Like much of life, reward programs are possibly best evaluated in the context of psychologist C.E. Rusbult’s theoretical framework, the “Investment Model of Commitment.” You might recall from college psych that the Commitment Model identifies four factors that impact the likelihood a relationship can go the long-haul: satisfaction, investment, quality of available alternatives and commitment.
Colloquy Loyalty Census reports 3.8 billion U.S. consumers are enrolled in loyalty programs (664 million within the financial services category). With that level of saturation, the continual launch of new credit card reward programs and the reinvention of existing programs, there is a high degree of churn and upward pressure on brands as an estimated 12% of consumers report they constantly switch programs in which they participate.
As a result, brands should focus on driving satisfaction and making wise investments through value-adds, while keeping a constant eye on competition in and out of category. And when it comes to financial services specifically – payment card rewards, retail bank relationship rewards and co-brand loyalty programs – following the most basic of best practices in marketing and communications will have positive outcomes.
First, continual customer communication is essential by building multiple touchpoints into your lifecycle plans across channels. Keep in mind that communications must also be relevant, as 59% of consumers polled by Colloquy report they ignore irrelevant communications from a loyalty program. The key to relevance relies on data and highly personalized offers that may be trigger- or behavioral-based.
Second, pay attention to redemption activity. It’s the single most important signal of commitment and satisfaction. Prioritize loyalty communications that push redemption with timely reporting of rewards balance and near-rewards threshold redemption opportunities. As basic as this best practice may seem, Mintel Comperemedia recently observed that some brands emailed panelists about rewards only one or two times in all of 2017. Others are doing a better job.
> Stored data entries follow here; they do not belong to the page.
(** An address to which the later current schema gives a key of the earlier
    one has that key in the earlier one too. *)
Lemma optiondat_key_in_services a b p a' b' :
  schema_key OptionDat.SECTION_NAMES OptionDat.SECTION_ITEMS a b = Some p ->
  schema_key Services.SECTION_INDEX Services.SECTION_ITEMS a' b' = Some p ->
  schema_key Services.SECTION_INDEX Services.SECTION_ITEMS a b = Some p.
Proof.
  intros Hp Hs.
  pose proof (schema_key_forall OptionDat.SECTION_NAMES OptionDat.SECTION_ITEMS
                (fun a b p =>
                   negb (existsb
                           (fun r => key_is (Some (snd r)) (fst p) (snd p))
                           (schema_rows Services.SECTION_INDEX
                              Services.SECTION_ITEMS))
                   || same_key
                        (schema_key Services.SECTION_INDEX
                           Services.SECTION_ITEMS a b) (Some p))) as Hall.
  cbn beta in Hall. specialize (Hall ltac:(vm_compute; reflexivity) _ _ _ Hp).
  apply orb_true_iff in Hall as [Hall|Hall].
  - apply negb_true_iff in Hall.
    assert (existsb (fun r => key_is (Some (snd r)) (fst p) (snd p))
              (schema_rows Services.SECTION_INDEX Services.SECTION_ITEMS)
            = true) as Hex.
    { apply existsb_exists. exists (a', b', p).
      split; [apply schema_key_rows; assumption|].
      destruct p. apply key_is_refl. }
    congruence.
  - apply same_key_eq. assumption.
Qed.

(** X17: the two revisions of the current schema resolve alike.  At every
    key the earlier revision's tables know, other than voodoo.voodoomem,
    every entry list resolves under the later revision's tables (those of
    option-dat.ts) to the value it resolves to under the earlier ones. *)
Theorem X17_revisions_agree
    (entries : list EditConfEntry) (a b : Z) (s k : str) :
  active_key services false a b = Some (s, k) ->
  (s, k) <> (lit "voodoo", lit "voodoomem") ->
  obj_get2 (convertEditConfToSettings services entries false) s k
  = obj_get2 (convertEditConfToSettings mapper entries false) s k.
Proof.
  intros Hsk Hne. rewrite !convert_last. apply last_value_ext. intros e.
  unfold writes_at, active_key in *.
  change (schema_key (SECTION_INDEX services) (SECTION_ITEMS services))
    with (schema_key Services.SECTION_INDEX Services.SECTION_ITEMS) in *.
  change (schema_key (SECTION_INDEX mapper) (SECTION_ITEMS mapper))
    with (schema_key OptionDat.SECTION_NAMES OptionDat.SECTION_ITEMS).
  destruct (schema_key Services.SECTION_INDEX Services.SECTION_ITEMS
              (section e) (item e)) as [p|] eqn:ES.
  - destruct (key_is (Some p) s k) eqn:Ek.
    + apply key_is_eq in Ek. subst p.
      rewrite (services_key_in_optiondat _ _ _ ES Hne), key_is_refl.
      reflexivity.
    + destruct (schema_key OptionDat.SECTION_NAMES OptionDat.SECTION_ITEMS
                  (section e) (item e)) as [q|] eqn:EO; [|reflexivity].
      destruct (key_is (Some q) s k) eqn:Eq; [|reflexivity].
      apply key_is_eq in Eq. subst q.
      pose proof (optiondat_key_in_services _ _ _ _ _ EO Hsk) as ES'.
      rewrite ES in ES'. injection ES' as ->.
      rewrite key_is_refl in Ek. discriminate.
  - cbn [key_is].
    destruct (schema_key OptionDat.SECTION_NAMES OptionDat.SECTION_ITEMS
                (section e) (item e)) as [q|] eqn:EO; [|reflexivity].
    destruct (key_is (Some q) s k) eqn:Eq; [|reflexivity].
    apply key_is_eq in Eq. subst q.
    pose proof (optiondat_key_in_services _ _ _ _ _ EO Hsk) as ES'.
    rewrite ES in ES'. discriminate.
Qed.

Lemma X17_revisions_agree_witness :
  obj_get2
    (convertEditConfToSettings services
       [mkEntry 7 3 (lit "16"); mkEntry 21 1 (lit "4"); mkEntry 7 3 (lit "256")]
       false) (lit "dosbox") (lit "memsize")
  = obj_get2
      (convertEditConfToSettings mapper
         [mkEntry 7 3 (lit "16"); mkEntry 21 1 (lit "4"); mkEntry 7 3 (lit "256")]
         false) (lit "dosbox") (lit "memsize").
Proof.
  refine (X17_revisions_agree
            [mkEntry 7 3 (lit "16"); mkEntry 21 1 (lit "4");
             mkEntry 7 3 (lit "256")]
            7 3 (lit "dosbox") (lit "memsize") _ _).
  - vm_compute. reflexivity.
  - discriminate.
Defined.

(* ================================================================== *)
(** * Version markers and entries *)
(* ================================================================== *)

Lemma version_of_lines_app l1 l2 :
  version_of_lines (l1 ++ l2)
  = if forallb not_marker l1 then version_of_lines l2 else version_of_lines l1.
Proof.
  induction l1 as [|l l1 IH]; [reflexivity|].
  cbn [app version_of_lines forallb]. unfold not_marker at 1.
  destruct (startsWith (lit "ver.") (trim l)); cbn [negb andb];
    [reflexivity|exact IH].
Qed.

Lemma parseEditConf_line_marker line :
  not_marker line = false -> parseEditConf_line line = None.
Proof.
  unfold not_marker, parseEditConf_line. rewrite negb_false_iff.
  intros ->. reflexivity.
Qed.

Lemma omap_filter_markers ls :
  omap parseEditConf_line (List.filter not_marker ls)
  = omap parseEditConf_line ls.
Proof.
  induction ls as [|l ls IH]; [reflexivity|].
  cbn [List.filter omap list_omap]. destruct (not_marker l) eqn:E.
  - cbn [omap list_omap]. rewrite IH. reflexivity.
  - rewrite (parseEditConf_line_marker l E). exact IH.
Qed.

Lemma parseEditConf_join ls :
  forallb no_lf ls = true ->
  parseEditConf (join [LF] ls) = omap parseEditConf_line ls.
Proof.
  intros H. destruct ls as [|l ls]; [reflexivity|].
  unfold parseEditConf, lines_of.
  rewrite split_join by (discriminate || exact H). reflexivity.
Qed.

Lemma forallb_filter {A} (p q : A -> bool) (l : list A) :
  forallb p l = true -> forallb p (List.filter q l) = true.
Proof.
  induction l as [|x l IH]; [reflexivity|].
  cbn [forallb List.filter]. rewrite andb_true_iff. intros [Hx Hl].
  destruct (q x); [cbn [forallb]; rewrite Hx|]; apply IH; assumption.
Qed.

(** X19: the version of a text is that of its first marker line: for two
    texts joined by a line break it is the version of the first when the
    first has a marker line, and the version of the second otherwise.  Marker
    lines give no entries: removing them from a text leaves what
    [parseEditConf] reads unchanged. *)
Theorem X19_version_marker_and_entries (a b : str) (ls : list str) :
  forallb no_lf ls = true ->
  parseEditConfVersion (a ++ LF :: b)
    = (if forallb not_marker (lines_of a) then parseEditConfVersion b
       else parseEditConfVersion a)
  /\ parseEditConf (join [LF] (List.filter not_marker ls))
     = parseEditConf (join [LF] ls).
Proof.
  intros Hls. split.
  - unfold parseEditConfVersion. rewrite lines_of_app.
    apply version_of_lines_app.
  - rewrite !parseEditConf_join by (try apply forallb_filter; exact Hls).
    apply omap_filter_markers.
Qed.

Lemma X19_version_marker_and_entries_witness :
  parseEditConf
    (join [LF]
       (List.filter not_marker
          [lit "ver.23.01.10"; lit "7|3|256"; lit "ver.19.01.01"]))
  = parseEditConf
      (join [LF] [lit "ver.23.01.10"; lit "7|3|256"; lit "ver.19.01.01"]).
Proof.
  refine (proj2 (X19_version_marker_and_entries [] []
                   [lit "ver.23.01.10"; lit "7|3|256"; lit "ver.19.01.01"] _)).
  vm_compute. reflexivity.
Defined.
As seen in these sample emails* gathered by Mintel Comperemedia, top financial institutions are:
Using near-threshold or at-threshold timing to serve up offers.
Discounting an offer as a way to push redemption.
Bonusing the customer with accelerated rewards to spur activity.
Using seasonality to creatively and proactively highlight new ways to use rewards.
This summer email outreach from Bank of America promoted cash back redemption options suggesting end-uses like paying for campground fees, amusement parks and family activities.
Promoting a “redemption sale” by lowering the usual threshold required for redemption.
Here, Synchrony Bank expresses appreciation to customers by lowering the points required for a gift card.
Breaking out of the expected, while side-stepping missed opportunities.
Fidelity is smart to use video to promote their Rewards Center. It is unexpected – as many of these samples are – and on-trend for coveted customer segments. Unfortunately, the video link gets lost in the clutter of the communication (it’s at the very bottom).
Facing up to and defending against the “quality of alternatives.”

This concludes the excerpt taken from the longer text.